* _EXERCISE DESCRIPTION_: Which lines of the data contain the string "Hsame"? Copy every one of them.

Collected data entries
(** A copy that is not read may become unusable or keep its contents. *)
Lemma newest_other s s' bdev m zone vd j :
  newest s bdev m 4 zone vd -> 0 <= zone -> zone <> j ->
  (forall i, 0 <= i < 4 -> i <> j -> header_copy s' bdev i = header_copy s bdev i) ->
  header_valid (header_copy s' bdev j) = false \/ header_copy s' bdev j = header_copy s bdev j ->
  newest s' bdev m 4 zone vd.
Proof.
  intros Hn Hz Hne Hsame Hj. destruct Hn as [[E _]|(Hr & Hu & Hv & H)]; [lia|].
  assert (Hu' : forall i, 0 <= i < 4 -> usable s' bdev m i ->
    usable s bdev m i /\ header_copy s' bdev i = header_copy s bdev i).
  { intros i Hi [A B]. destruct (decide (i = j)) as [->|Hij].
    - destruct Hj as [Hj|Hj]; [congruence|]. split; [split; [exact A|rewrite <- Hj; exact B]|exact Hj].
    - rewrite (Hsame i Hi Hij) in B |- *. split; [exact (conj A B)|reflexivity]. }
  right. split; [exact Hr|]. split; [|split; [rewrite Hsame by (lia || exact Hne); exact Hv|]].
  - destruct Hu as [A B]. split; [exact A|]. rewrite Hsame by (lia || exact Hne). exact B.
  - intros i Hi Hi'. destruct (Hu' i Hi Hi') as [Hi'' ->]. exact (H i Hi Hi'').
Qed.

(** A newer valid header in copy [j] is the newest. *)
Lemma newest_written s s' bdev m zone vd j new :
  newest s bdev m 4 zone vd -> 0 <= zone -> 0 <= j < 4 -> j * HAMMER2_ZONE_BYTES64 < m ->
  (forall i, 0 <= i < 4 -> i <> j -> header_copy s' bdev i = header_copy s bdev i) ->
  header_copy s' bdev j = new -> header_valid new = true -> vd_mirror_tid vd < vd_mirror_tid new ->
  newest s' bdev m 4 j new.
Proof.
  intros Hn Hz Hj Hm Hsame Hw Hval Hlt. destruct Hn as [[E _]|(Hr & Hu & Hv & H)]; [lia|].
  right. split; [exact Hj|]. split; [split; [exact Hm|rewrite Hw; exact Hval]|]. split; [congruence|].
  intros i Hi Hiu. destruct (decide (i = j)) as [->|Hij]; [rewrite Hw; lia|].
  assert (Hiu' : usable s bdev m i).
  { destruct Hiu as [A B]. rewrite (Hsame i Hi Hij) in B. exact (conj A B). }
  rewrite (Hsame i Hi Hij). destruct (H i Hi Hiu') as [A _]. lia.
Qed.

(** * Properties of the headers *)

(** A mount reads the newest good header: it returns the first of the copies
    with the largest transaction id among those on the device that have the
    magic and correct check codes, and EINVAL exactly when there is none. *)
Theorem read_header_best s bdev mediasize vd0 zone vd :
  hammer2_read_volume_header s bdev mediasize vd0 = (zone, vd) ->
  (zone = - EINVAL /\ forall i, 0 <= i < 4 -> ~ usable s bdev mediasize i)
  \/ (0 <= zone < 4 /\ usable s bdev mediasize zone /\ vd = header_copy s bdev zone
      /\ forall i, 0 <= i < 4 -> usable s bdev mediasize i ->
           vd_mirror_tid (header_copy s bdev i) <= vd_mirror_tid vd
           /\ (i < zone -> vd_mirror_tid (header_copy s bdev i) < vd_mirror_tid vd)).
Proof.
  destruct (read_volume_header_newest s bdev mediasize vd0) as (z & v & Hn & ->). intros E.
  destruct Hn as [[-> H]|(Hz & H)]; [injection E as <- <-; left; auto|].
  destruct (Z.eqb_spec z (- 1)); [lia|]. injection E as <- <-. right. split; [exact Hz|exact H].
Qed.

* _ANSWER TO THE PROBLEM_:
  intros Hn Hz Hne Hsame Hj. destruct Hn as [[E _]|(Hr & Hu & Hv & H)]; [lia|].
    - rewrite (Hsame i Hi Hij) in B |- *. split; [exact (conj A B)|reflexivity]. }
  right. split; [exact Hr|]. split; [|split; [rewrite Hsame by (lia || exact Hne); exact Hv|]].
  - destruct Hu as [A B]. split; [exact A|]. rewrite Hsame by (lia || exact Hne). exact B.
  intros Hn Hz Hj Hm Hsame Hw Hval Hlt. destruct Hn as [[E _]|(Hr & Hu & Hv & H)]; [lia|].
  { destruct Hiu as [A B]. rewrite (Hsame i Hi Hij) in B. exact (conj A B). }
  rewrite (Hsame i Hi Hij). destruct (H i Hi Hiu') as [A _]. lia.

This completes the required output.